First Cut at CSV PEP

Tue Jan 28 05:56:39 CET 2003

>>>>> "Skip" == Skip Montanaro <skip at pobox.com> writes:

Skip> I'm ready to toddle off to bed, so I'm stopping here for
Skip> tonight.  Attached is what I've come up with so far in the way
Skip> of a PEP.  Feel free to flesh out, rewrite or add new sections.
Skip> After a brief amount of cycling, I'll check it into CVS.

I only have one issue with the PEP as it stands.  It is still aiming
too low.  One of the things that we support in our parser is the
ability to handle CSV without quote characters.

        field1,field2,field3\, field3,field4

One of our customers has data like the above.  To handle this we would
need something like the following:

    # Use the 'raw' dialect to get access to all tweakables.
    writer(fileobj,
           dialect='raw', quotechar=None, delimiter=',', escapechar='\\')
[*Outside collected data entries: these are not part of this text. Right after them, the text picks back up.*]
(** * Order and payment lifecycle of the e-commerce backend

    A shallow embedding of the order routes of the Express server
    ([POST /placeorder], [POST /create-cashfree-order],
    [POST /verify-payment], [PUT /admin/orders/:id]) together with the two
    middlewares they run behind, and the properties of the order/payment
    lifecycle proved about them; then the other routes of the same server
    (the order listings, the catalogue, [/signup] and [/login]) and what
    holds of them.

    Conventions of the embedding:
    - a JavaScript Number is an IEEE 754 binary64 value: Rocq's primitive
      [float], whose [+] and [*] are the JavaScript ones;
    - a JavaScript string is a [string] holding its UTF-8 text; [.length]
      is [js_length], the number of UTF-16 code units of that text (one
      per character of the basic plane, two per character beyond it);
    - a request body is read at the types the Order schema gives its
      fields: line items with Number [quantity] and [price], string fields
      that may be absent, an [orderId] that is a string; whatever else the
      client sent is kept aside in [rest];
    - the Order collection is a finite map from the canonical text of an
      [ObjectId] to the stored document;
    - an [async] handler is a computation over the [World] (database,
      calls issued to the payment gateway, console) that either completes
      normally or throws; [try { ... } catch (err) { ... }] is [try_catch];
    - everything the server does not decide itself (token verification, the
      payment gateway's answers, the fresh [ObjectId] and the clock used for
      a new document, the [FRONTEND_URL] variable) is read from an [Env].

    The persistence layer (mongoose) is given the behaviour the routes rely
    on: [findById] and [findByIdAndUpdate] throw a [CastError] for an id
    that is not the text of an [ObjectId]; [findByIdAndUpdate] sets the
    given paths of the one matching document and quietly does nothing when
    there is none; [save] validates the document against the schema
    ([required], [enum], the Number casts and the [ObjectId] cast of each
    line item's [productId]) and inserts it under a fresh [_id]. *)

From Stdlib Require Import Floats ZArith List Bool Ascii String.
From stdpp Require Import gmap strings sorting.

Set Warnings "-register-all".

Import ListNotations.
Local Open Scope string_scope.
(** Which body the page takes, from the sorted set of a state whose page is
    in range. *)
Lemma page_body_cases (E : engine) (P : Proto.object_prototype)
      (st : History.state) (s : list value) :
  History.render_sorted E st = Normal s ->
  (1 <= History.st_itemsPerPage st)%Z ->
  (0 <= History.st_page st
   < History.pageCount (Z.of_nat (List.length s)) (History.st_itemsPerPage st))%Z ->
  Page.render_body E P st
  = if History.st_loading st then Normal Page.ShowLoading
    else match s with
         | [] => Normal Page.ShowEmpty
         | _ => cards <- map_m (Card.render_card E P)
                           (History.visible s (History.st_page st)
                                            (History.st_itemsPerPage st)) ;;
                Normal (Page.ShowCards cards)
         end.
Proof.
  intros Hs Hp Hpage.
  unfold Page.render_body, History.render_visible. rewrite Hs. cbn [bind].
  destruct (History.st_loading st); [reflexivity|].
  destruct s as [|x s]; [now rewrite visible_nil|].
  pose proof (visible_nonempty (x :: s) _ _ Hp Hpage ltac:(discriminate)) as Hne.
  destruct (History.visible (x :: s) _ _) eqn:Hv; [congruence | reflexivity].
Qed.

(** X8. In every state the view reaches from its initial state, the body of
    the page is the loading notice while loading; otherwise it is the notice
    "No diagnoses found" exactly when the filtered and sorted set is empty,
    never because the page index points past the last page: when the set is
    not empty the page is not empty and the body is made of the cards of its
    records, one card per record. Building the cards throws when a record of
    the page is not drawable (an entry that is null, or whose severity is
    neither absent nor a string); the render then shows nothing. *)
Theorem X8_empty_notice_iff_no_match (E : engine) (P : Proto.object_prototype)
        (evs : list History.event) (st : History.state) :
  History.run E History.initial evs st ->
  exists s,
    History.render_sorted E st = Normal s /\
    (Page.render_body E P st = Normal Page.ShowEmpty
     <-> History.st_loading st = false /\ s = []) /\
    (History.st_loading st = true ->
     Page.render_body E P st = Normal Page.ShowLoading) /\
    (History.st_loading st = false -> s <> [] ->
     exists x v,
       History.visible s (History.st_page st) (History.st_itemsPerPage st) = x :: v /\
       Page.render_body E P st
       = (cards <- map_m (Card.render_card E P) (x :: v) ;;
          Normal (Page.ShowCards cards)) /\
       (forall b, Page.render_body E P st = Normal b ->
                  exists c cs, b = Page.ShowCards (c :: cs) /\
                               List.length (c :: cs) = List.length (x :: v)) /\
       (forall item, In item (x :: v) -> ~ drawable item ->
                     Page.render_body E P st = Throw TypeError)).
Proof.
  intros Hrun.
  destruct (run_page_in_range E evs History.initial st 1%Z eq_refl
              ltac:(simpl; lia) Hrun) as (pc & Hpc & Hrange).
  apply render_pageCount_inv in Hpc as (s & Hs & ->).
  assert (Hp : (1 <= History.st_itemsPerPage st)%Z).
  { apply page_size_positive.
    apply (run_page_size E evs History.initial st); [simpl; tauto | exact Hrun]. }
  pose proof (page_body_cases E P st s Hs Hp Hrange) as Hbody.
  exists s. split; [exact Hs|].
  rewrite Hbody. split; [|split].
  - destruct (History.st_loading st).
    + split; [discriminate | intros [? _]; discriminate].
    + destruct s as [|x s]; [tauto|].
      split; [|intros [_ ?]; discriminate].
      destruct (map_m _ _); discriminate.
  - now intros ->.
  - intros -> Hne. destruct s as [|x s]; [congruence|].
    pose proof (visible_nonempty (x :: s) _ _ Hp Hrange ltac:(discriminate)) as Hv.
    destruct (History.visible (x :: s) _ _) as [|y v]; [congruence|].
    exists y, v. split; [reflexivity|]. split; [reflexivity|]. split.
    + intros b Hb.
      destruct (map_m (Card.render_card E P) (y :: v)) as [cards|e] eqn:Hm;
        cbn [bind] in Hb; [|discriminate].
      injection Hb as <-. pose proof (map_m_length _ _ _ Hm) as Hl.
      destruct cards as [|c cs]; [discriminate Hl|].
      now exists c, cs.
    + intros item Hin Hnot.
      rewrite (map_m_throws (Card.render_card E P) (y :: v) item Hin
                 (render_card_throws E P item Hnot)).
      reflexivity.
Qed.

Lemma X8_empty_notice_iff_no_match_witness :
  exists s,
    History.render_sorted Reference.engine Sample.crowded = Normal s /\
    (Page.render_body Reference.engine Proto.reference Sample.crowded
     = Normal Page.ShowEmpty
     <-> History.st_loading Sample.crowded = false /\ s = []).
Proof.
  destruct (X8_empty_notice_iff_no_match Reference.engine Proto.reference
              Sample.to_crowded Sample.crowded crowded_reachable)
    as (s & Hs & Hiff & _).
  exists s. split; assumption.
Defined.

(** The last page of thirteen diagnoses, six per page, shows one card. *)
Example crowded_last_page :
  exists c,
    Page.render_body Reference.engine Proto.reference Sample.crowded
    = Normal (Page.ShowCards [c]).
Proof. eexists. vm_compute. reflexivity. Qed.

(* ================================================================== *)
(** * Further properties of the dashboard                               *)
(* ================================================================== *)

(** ** The diagnoses, newest first *)

Lemma by_created_desc_agrees (E : engine) (x y : value) :
  dated E x -> dated E y ->
  agrees (newness E) (Dashboard.by_created_desc E) x y.
Proof.
  intros [tx Hx] [ty Hy]. unfold agrees, after, newness. rewrite Hx, Hy.
  unfold Stats.creation in Hx, Hy. unfold Dashboard.by_created_desc.
  destruct (get y "created_at") as [cy|e]; cbn [bind] in *; [|discriminate].
  destruct (get x "created_at") as [cx|e]; cbn [bind] in *; [|discriminate].
  injection Hx as ->. injection Hy as ->.
  eexists; split; [reflexivity|]. cbn [num_sub].
  now rewrite positive_sub, Qle_bool_opp.
Qed.

Lemma dated_defined (E : engine) (d : value) : dated E d -> is_undefined d = false.
Proof. intros [t Ht]. destruct d; try reflexivity. discriminate Ht. Qed.

(** The sort of line 67 on dated diagnoses. *)
Lemma sort_by_created_desc (E : engine) (ds : list value) :
  Forall (dated E) ds ->
  sort (Dashboard.by_created_desc E) ds = Normal (arrange (newness E) ds).
Proof.
  intros Hd. rewrite Forall_forall in Hd. apply sort_arrange.
  - intros x Hx. eapply dated_defined; eauto.
  - intros x y Hx Hy. apply by_created_desc_agrees; auto.
Qed.

Lemma newness_order (E : engine) (x y : value) :
  rank_le (newness E) x y -> not_older E x y.
Proof.
  unfold rank_le, newness, not_older. intros H tx ty Hx Hy.
  rewrite Hx, Hy in H. lra.
Qed.

(** The state after both requests are fulfilled with arrays of dated
    diagnoses. *)
Lemma dashboard_loaded (E : engine) (st : Dashboard.state) (cs ds : list value) :
  Forall (dated E) ds ->
  Dashboard.perform_all st
    (Dashboard.load_settle E false (Resolved (VArr cs)) (Resolved (VArr ds)))
  = Dashboard.mkState cs (arrange (newness E) ds) false.
Proof.
  intros Hd. unfold Dashboard.load_settle. cbn [Array_isArray elements negb].
  rewrite sort_by_created_desc by assumption. reflexivity.
Qed.

(** X16. When both requests of the dashboard are fulfilled with arrays and
    every diagnosis carries a valid creation date, the cattle are stored as
    received, the loading flag is cleared and the diagnoses are stored as a
    permutation of those received in which each one is at least as recent as
    the next: newest first. *)
Theorem X16_dashboard_diagnoses_newest_first (E : engine) (st : Dashboard.state)
        (cs ds : list value) :
  Forall (dated E) ds ->
  let st' := Dashboard.perform_all st
               (Dashboard.load_settle E false (Resolved (VArr cs))
                                      (Resolved (VArr ds))) in
  Dashboard.st_cattle st' = cs /\
  Dashboard.st_loading st' = false /\
  Permutation ds (Dashboard.st_diagnoses st') /\
  (forall i x y,
      nth_error (Dashboard.st_diagnoses st') i = Some x ->
      nth_error (Dashboard.st_diagnoses st') (S i) = Some y ->
      not_older E x y).
Proof.
  intros Hd st'. unfold st'. rewrite dashboard_loaded by assumption.
  cbn [Dashboard.st_cattle Dashboard.st_loading Dashboard.st_diagnoses].
  split; [reflexivity|]. split; [reflexivity|]. split; [apply arrange_perm|].
  intros i x y Hx Hy. apply newness_order.
  exact (Sorted_adjacent _ _ _ _ _ (arrange_sorted (newness E) ds) Hx Hy).
Qed.

Lemma X16_dashboard_diagnoses_newest_first_witness :
  Permutation Fixture.eight
    (Dashboard.st_diagnoses
       (Dashboard.perform_all Dashboard.initial
          (Dashboard.load_settle Reference.engine false
             (Resolved (VArr Fixture.herd)) (Resolved (VArr Fixture.eight))))).
Proof.
  refine (proj1 (proj2 (proj2
            (X16_dashboard_diagnoses_newest_first Reference.engine
               Dashboard.initial Fixture.herd Fixture.eight _)))).
  repeat constructor; eexists; vm_compute; reflexivity.
Defined.
(** Witness of X3 on the sample week: its two runs start at days 0 and 3
    of the window. *)
Lemma runs_are_calendar_consecutive_witness :
  (∀ r, r ∈ [[(739007, 7); (739008, 8)]; [(739010, 9); (739011, 10)]] →
     ∃ i : nat,
       (i + length r ≤ Z.to_nat (FORECAST_DAYS default_cfg))%nat
       ∧ ∀ (j : nat) x, r !! j = Some x → x.1 = may_1 + Z.of_nat (i + j))
  ∧ (∀ (a b : nat) r r' x y,
       (a < b)%nat →
       [[(739007, 7); (739008, 8)]; [(739010, 9); (739011, 10)]] !! a
       = Some r →
       [[(739007, 7); (739008, 8)]; [(739010, 9); (739011, 10)]] !! b
       = Some r' →
       x ∈ r → y ∈ r' → x.1 + 1 < y.1).
Proof.
  refine (runs_are_calendar_consecutive may_1 week default_cfg _ _ _ _).
  vm_compute; reflexivity.
Defined.

(** Witness of X4: the first day of the sample week has 7 qualifying
    hours out of 24 readings. *)
Lemma counts_are_bounded_witness :
  0 ≤ 7
  ∧ 7 ≤ readings_on 739007 (zip (get_times week) (get_speeds week))
  ∧ readings_on 739007 (zip (get_times week) (get_speeds week))
    ≤ Z.of_nat (length (get_times week) `min` length (get_speeds week)).
Proof.
  refine (counts_are_bounded may_1 week default_cfg _ _ _ 739007 7 _ _).
  - vm_compute; reflexivity.
  - apply elem_of_cons. left. reflexivity.
Defined.

(** Witness of X5: the two windy days against the same readings read
    backwards, with a stale day and a day beyond the horizon added. *)
Lemma analysis_reads_the_window_only_witness :
  analyze_forecast may_1 two_windy_days default_cfg
  = analyze_forecast may_1 shuffled_days default_cfg.
Proof.
  apply analysis_reads_the_window_only.
  - vm_compute; discriminate.
  - vm_compute; discriminate.
  - vm_compute; discriminate.
  - vm_compute; discriminate.
  - unfold timestamps_parse. apply (bool_decide_unpack _). vm_compute. exact I.
  - unfold timestamps_parse. apply (bool_decide_unpack _). vm_compute. exact I.
  - assert (Hrev : List.filter (within_window default_cfg may_1)
                     (zip (get_times shuffled_days) (get_speeds shuffled_days))
                   = reverse
                       (List.filter (within_window default_cfg may_1)
                          (zip (get_times two_windy_days)
                             (get_speeds two_windy_days))))
      by (vm_compute; reflexivity).
    rewrite Hrev. symmetry. apply reverse_Permutation.
Defined.
Lemma createTodo_run_fails (req : Request) (w : World) e w2 ev :
  Todo.create (createProps utcDateOf req (now w)) (ticked w)
  = mkRun (inl e) w2 ev ->
  createTodo utcDateOf req w
  = mkRun (inr tt) w2
      (ev ++ [ELog "Error while creating todo:" (Some e);
              ESend (mkResponse InternalServerError "Error while creating todo" None)]).
Proof.
  intros Hc. unfold createTodo.
  rewrite (bind_steps createUTCDate _ w (now w) (ticked w) [] (inr tt) w2
             ((ev ++ [ELog "Error while creating todo:" (Some e)])
              ++ [ESend (mkResponse InternalServerError
                           "Error while creating todo" None)]));
    [now rewrite <- app_assoc | reflexivity |].
  apply (bind_steps _ _ (ticked w) None w2
           (ev ++ [ELog "Error while creating todo:" (Some e)]) (inr tt) w2
           [ESend (mkResponse InternalServerError "Error while creating todo" None)]).
  - unfold tryCatch.
    rewrite (bind_stops _ _ (ticked w) e w2 ev Hc). reflexivity.
  - reflexivity.
Qed.

Lemma create_null_description_run (req : Request) (title : string) d sched clock rd :
  prop (body req) "title" = JStr title ->
  prop (body req) "description" = JNull ->
  dueAt_parses utcDateOf req = true ->
  calm 2 sched = true ->
  exists ev,
    Todo.create (createProps utcDateOf req (JDate (clock rd)))
      (mkWorld d sched clock (S rd))
    = mkRun (inl NotNullViolation)
        (mkWorld (mkDb (table d) (serial d + 1)) (tl (tl sched)) clock (S rd)) ev
    /\ sent ev = [] /\ logged ev = [].
Proof.
  intros Ht Hde Hd Hc.
  unfold dueAt_parses in Hd. unfold createProps. rewrite Ht, Hde.
  destruct (truthy (prop (body req) "dueAt")).
  - destruct (utcDateOf (prop (body req) "dueAt")) as [| | | | |due|]; try discriminate Hd.
    eexists. split; [|split].
    + exact (create_run_fails
               [("title", JStr title); ("description", JNull);
                ("status", JStr "incomplete"); ("createdAt", JDate (clock rd));
                ("dueAt", JDate due)]
               d sched clock (S rd) NotNullViolation _ Hc eq_refl eq_refl).
    + reflexivity.
    + reflexivity.
  - eexists. split; [|split].
    + exact (create_run_fails
               [("title", JStr title); ("description", JNull);
                ("status", JStr "incomplete"); ("createdAt", JDate (clock rd))]
               d sched clock (S rd) NotNullViolation _ Hc eq_refl eq_refl).
    + reflexivity.
    + reflexivity.
Qed.

Lemma create_undefined_run (req : Request) d sched clock rd :
  is_undefined (prop (body req) "title")
  || is_undefined (prop (body req) "description") = true ->
  calm 2 sched = true ->
  exists ev,
    Todo.create (createProps utcDateOf req (JDate (clock rd)))
      (mkWorld d sched clock (S rd))
    = mkRun (inl UndefinedValue) (mkWorld d (tl (tl sched)) clock (S rd)) ev
    /\ sent ev = [] /\ logged ev = [].
Proof.
  intros Hu Hc. unfold createProps.
  remember (utcDateOf (prop (body req) "dueAt")) as due eqn:Edue. clear Edue.
  remember (prop (body req) "title") as title eqn:Et.
  remember (prop (body req) "description") as description eqn:Ed.
  clear Et Ed.
  assert (Hcase : title = JUndefined
                  \/ (is_undefined title = false /\ description = JUndefined)).
  { destruct title; cbn in Hu; auto; right; (split; [reflexivity|]);
      destruct description; try discriminate Hu; reflexivity. }
  destruct (truthy (prop (body req) "dueAt")).
  - eexists.
    split;
      [refine (create_run_fails
                 [("title", title); ("description", description);
                  ("status", JStr "incomplete"); ("createdAt", JDate (clock rd));
                  ("dueAt", due)]
                 d sched clock (S rd) UndefinedValue d Hc eq_refl _)
      | split; reflexivity].
    destruct Hcase as [->|[Hn ->]]; [reflexivity|].
    destruct title; try discriminate Hn; reflexivity.
  - eexists.
    split;
      [refine (create_run_fails
                 [("title", title); ("description", description);
                  ("status", JStr "incomplete"); ("createdAt", JDate (clock rd))]
                 d sched clock (S rd) UndefinedValue d Hc eq_refl _)
      | split; reflexivity].
    destruct Hcase as [->|[Hn ->]]; [reflexivity|].
    destruct title; try discriminate Hn; reflexivity.
Qed.
(** C10.  For every operation and delay, in every loop [st0] the wrapper
    can reach:
    - at every later moment no promise returned by the debounced function
      is rejected;
    - every promise whose timer callback has failed, because the operation
      it awaited rejected (such a failure is listed among the unhandled
      rejections of the callbacks), is pending at every later moment: it
      never settles;
    - in particular, for every debounce cycle started from [st0] when
      nothing is scheduled or in flight, if the one execution of the
      operation fails with [e], the failure only shows as an unhandled
      rejection of the timer callback, and the deferred result returned by
      the last call stays pending whatever happens afterwards: the caller
      never sees the error. *)
Theorem debounced_promise_never_rejects
    {S : Type} (fn : list value -> timed_operation S) (delay : nat) (s0 : S)
    (history : list event) :
  let st0 := run fn delay history (debounceAsync s0) in
  (forall later, none_rejected (promises (run fn delay later st0))) /\
  (forall later,
     Forall (fun failure =>
               promises (run fn delay later st0) !! fst failure = Some Pending)
            (unhandled st0)) /\
  (forall earlier args w e,
     timeouts st0 = [] -> in_flight st0 = [] ->
     Forall (fun c => (snd c < firing_time delay)%nat) earlier ->
     (firing_time delay + fst (fst (fn args (world st0))) <= w)%nat ->
     snd (fst (fn args (world st0))) = Rejected e ->
     let st := run fn delay (cycle_events (earlier ++ [(args, w)])) st0 in
     let last := (length (promises st0) + length earlier)%nat in
     (last, e) ∈ unhandled st /\
     forall later, promises (run fn delay later st) !! last = Some Pending).
Proof.
  intros st0. split; [|split].
  - intros later. unfold st0. rewrite <- run_app.
    apply reachable_none_rejected.
  - intros later. apply Forall_forall. intros [p e] Hin. cbn [fst].
    pose proof (reachable_inv fn delay s0 history) as Hinv. fold st0 in Hinv.
    destruct Hinv as (Hnd & Hown & Horph).
    destruct (Horph p) as [Hpend Hout].
    { right. apply list_elem_of_fmap. now exists (p, e). }
    apply unowned_stays_pending; [now split|exact Hpend|exact Hout].
  - intros earlier args w e Hto Hfl Hearly Hw He st last.
    destruct (cycle_conclusion fn delay st0 earlier args w
                (reachable_inv fn delay s0 history) Hto Hfl Hearly Hw)
      as (Hinv & Hown & _ & _ & _ & Hlast).
    fold st last in Hinv, Hown, Hlast. rewrite He in Hlast.
    destruct Hlast as [Hpend Hun]. split.
    + rewrite Hun. apply elem_of_app. right. now apply list_elem_of_singleton.
    + intros later. apply unowned_stays_pending; [exact Hinv|exact Hpend|].
      rewrite Hown. apply not_elem_of_nil.
Qed.

(** C10 at a cycle whose execution fails: a fresh wrapper with a delay of
    100 ms around an operation that rejects after 30 ms, a call with 1, a
    call with 2 after 50 ms, then 130 ms. *)
Lemma debounced_promise_never_rejects_witness :
  let st0 := run failing 100 [] (debounceAsync 0%nat) in
  (timeouts st0 = [] /\ in_flight st0 = [] /\
   Forall (fun c => (snd c < firing_time 100)%nat) [([VNum 1], 50%nat)] /\
   (firing_time 100 + fst (fst (failing [VNum 2] (world st0))) <= 130)%nat /\
   snd (fst (failing [VNum 2] (world st0))) = Rejected (VNum 2)) /\
  let st := run failing 100
              (cycle_events ([([VNum 1], 50%nat)] ++ [([VNum 2], 130%nat)]))
              st0 in
  (1%nat, VNum 2) ∈ unhandled st /\
  (forall later, promises (run failing 100 later st) !! 1%nat = Some Pending) /\
  (forall later, none_rejected (promises (run failing 100 later st0))).
Proof.
  assert (Hearly : Forall (fun c : list value * nat =>
                             (snd c < firing_time 100)%nat)
                     [([VNum 1], 50%nat)]).
  { constructor; [vm_compute; lia|constructor]. }
  assert (Hw : (firing_time 100
                + fst (fst (failing [VNum 2]
                              (world (run failing 100 [] (debounceAsync 0%nat)))))
                <= 130)%nat) by (vm_compute; lia).
  destruct (debounced_promise_never_rejects failing 100 0%nat [])
    as (Hnone & _ & Hcycle).
  split.
  - split; [reflexivity|]. split; [reflexivity|]. split; [exact Hearly|].
    split; [exact Hw|reflexivity].
  - destruct (Hcycle [([VNum 1], 50%nat)] [VNum 2] 130%nat (VNum 2)
                eq_refl eq_refl Hearly Hw eq_refl) as [Hun Hpend].
    split; [exact Hun|]. split; [exact Hpend|exact Hnone].
Defined.
(** * release-pr: a shallow embedding of [src/main.ts]

    The action resolves a crate in a cargo workspace, runs [cargo release]
    on a fresh branch, pushes it and opens a pull request whose title and
    body are rendered from templates.

    Strings are [string]s whose characters stand for code units below 256.
    Asynchronous functions become computations in a state-and-exception
    monad over the world the action talks to (processes, files, the GitHub
    API).  Calls to [debug] only write to the debug log and are left out;
    [info], [warning], [error], [setOutput] and [setFailed] are recorded. *)

From Stdlib Require Import String Ascii List Bool ZArith Lia DecimalString.
Import ListNotations.
Open Scope list_scope.
Open Scope string_scope.

Set Implicit Arguments.

(** ** Strings *)

Module Str.

(** [[a, b, ...].join(sep)] *)
Fixpoint join (sep : string) (l : list string) : string :=
  match l with
  | [] => ""
  | [x] => x
  | x :: rest => x ++ sep ++ join sep rest
  end.

(** [s.split(sep)] for a one-character separator. *)
Fixpoint split (sep : ascii) (s : string) : list string :=
  match s with
  | EmptyString => [""]
  | String c r =>
      if Ascii.eqb c sep then "" :: split sep r
      else match split sep r with
           | h :: t => String c h :: t
           | [] => [String c ""]
           end
  end.

Definition code (c : ascii) : nat := nat_of_ascii c.

(** ECMAScript WhiteSpace and LineTerminator code units below 256:
    TAB, LF, VT, FF, CR, SP, NBSP.  This is what [\s] matches, what
    [\S] rejects, and what [trim] strips. *)
Definition is_space (c : ascii) : bool :=
  let n := code c in
  (Nat.leb 9 n && Nat.leb n 13) || Nat.eqb n 32 || Nat.eqb n 160.

(** What [.] rejects in a regular expression: LF and CR. *)
Definition is_line_terminator (c : ascii) : bool :=
  let n := code c in Nat.eqb n 10 || Nat.eqb n 13.

Fixpoint forallb (p : ascii -> bool) (s : string) : bool :=
  match s with
  | EmptyString => true
  | String c r => p c && forallb p r
  end.

Fixpoint drop_while (p : ascii -> bool) (s : string) : string :=
  match s with
  | EmptyString => ""
  | String c r => if p c then drop_while p r else s
  end.

Fixpoint rev_acc (s acc : string) : string :=
  match s with
  | EmptyString => acc
  | String c r => rev_acc r (String c acc)
  end.

Definition rev (s : string) : string := rev_acc s "".

(** [s.trim()] *)
Definition trim (s : string) : string :=
  rev (drop_while is_space (rev (drop_while is_space s))).

(** The longest prefix of characters satisfying [p], and the rest. *)
Fixpoint span (p : ascii -> bool) (s : string) : string * string :=
  match s with
  | EmptyString => ("", "")
  | String c r =>
      if p c then let (a, b) := span p r in (String c a, b)
      else ("", s)
  end.

(** [strip_prefix p s] is [Some r] when [s = p ++ r]. *)
Fixpoint strip_prefix (p s : string) : option string :=
  match p, s with
  | EmptyString, _ => Some s
  | String a p', String b s' =>
      if Ascii.eqb a b then strip_prefix p' s' else None
  | String _ _, EmptyString => None
  end.

(** [strip_last c s] is [Some r] when [s = r ++ c]. *)
Fixpoint strip_last (c : ascii) (s : string) : option string :=
  match s with
  | EmptyString => None
  | String a EmptyString => if Ascii.eqb a c then Some "" else None
  | String a r => option_map (String a) (strip_last c r)
  end.

(** The one-character string holding a double quote. *)
Definition dquote : string := String (ascii_of_nat 34) EmptyString.

Definition nonempty (s : string) : bool :=
  match s with EmptyString => false | String _ _ => true end.

Definition last_is (c : ascii) (s : string) : bool :=
  match strip_last c s with Some _ => true | None => false end.

End Str.

(** ** Node's [path] module, POSIX flavour *)

Module Path.

(** One separator met by [normalizeString]: the segment just read is
    dropped when empty or [.], removes the segment before it when it is
    [..] (or is kept as [..] when nothing can be removed and the path is
    relative), and is appended otherwise.  [stack] holds the result so
    far, last segment first. *)
Definition push (allowAboveRoot : bool) (stack : list string) (seg : string)
  : list string :=
  if (seg =? "") || (seg =? ".") then stack
  else if seg =? ".." then
    match stack with
    | top :: below =>
        if top =? ".." then (if allowAboveRoot then seg :: stack else stack)
        else below
    | [] => if allowAboveRoot then [seg] else []
    end
  else seg :: stack.

Definition normalizeString (path : string) (allowAboveRoot : bool) : string :=
  Str.join "/" (List.rev (fold_left (push allowAboveRoot) (Str.split "/" path) [])).

(** [path.normalize] *)
Definition normalize (path : string) : string :=
  match path with
  | EmptyString => "."
  | String c0 _ =>
      let isAbsolute := Ascii.eqb c0 "/" in
      let trailingSeparator := Str.last_is "/" path in
      let p := normalizeString path (negb isAbsolute) in
      match p with
      | EmptyString =>
          if isAbsolute then "/"
          else if trailingSeparator then "./" else "."
      | _ =>
          let p := if trailingSeparator then p ++ "/" else p in
          if isAbsolute then "/" ++ p else p
      end
  end.

(** [path.join(a, b)] *)
Definition join (a b : string) : string :=
  match filter Str.nonempty [a; b] with
  | [] => "."
  | parts => normalize (Str.join "/" parts)
  end.

End Path.

(** ** Data *)

(** [CrateArgs]: both fields may be absent ([undefined] or [null]). *)
Module CrateArgs.
Record t := make { name : option string; path : option string }.
Definition none : t := make None None.
End CrateArgs.

Module CrateDetails.
Record t := make { name : string; path : string; version : string }.

(** A [CrateDetails] passed where [CrateArgs] is expected, as
    [runCargoRelease] does with [pkgid(crate)]. *)
Definition as_args (c : t) : CrateArgs.t :=
  CrateArgs.make (Some (name c)) (Some (path c)).
End CrateDetails.

(** The [pr] part of the inputs, as spelled out in [TemplateVars]. *)
Record PrInputs := {
  pr_title : string;
  pr_label : option string;
  pr_draft : bool;
  pr_modifiable : bool;
  pr_template : option string;
  pr_templateFile : option string;
  pr_mergeStrategy : string;
  pr_releaseNotes : bool
}.

Record GitInputs := {
  git_name : string;
  git_email : string;
  git_branchPrefix : string;
  git_branchSeparator : string
}.

(** [InputsType], as far as [main.ts] reads it. *)
Record Inputs := {
  githubToken : string;
  baseBranch : option string;
  in_version : string;
  in_git : GitInputs;
  in_crate : CrateArgs.t;
  in_pr : PrInputs
}.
I think that we need some way to handle a potentially different set of
options on each dialect.

When you CSV export from Excel, do you have the ability to use a
delimiter other than comma?  Do you have the ability to change the
quotechar?

Should the wrapper protect you from yourself so that when you select
the Excel dialect you are limited to the options available within
Excel?

Maybe the dialect should not limit you, it should just provide the
correct defaults.

Since we are going to have one parsing engine in an extension module
below the Python layer, we are probably going to evolve more tweakable
settings in the parser over time.  It would be nice if we could hide
new tweakables from application code by associating defaults values
with dialect names in the Python layer.  We should not be exposing the
low level parser interface to user code if it can be avoided.

- Dave

-- 
http://www.object-craft.com.au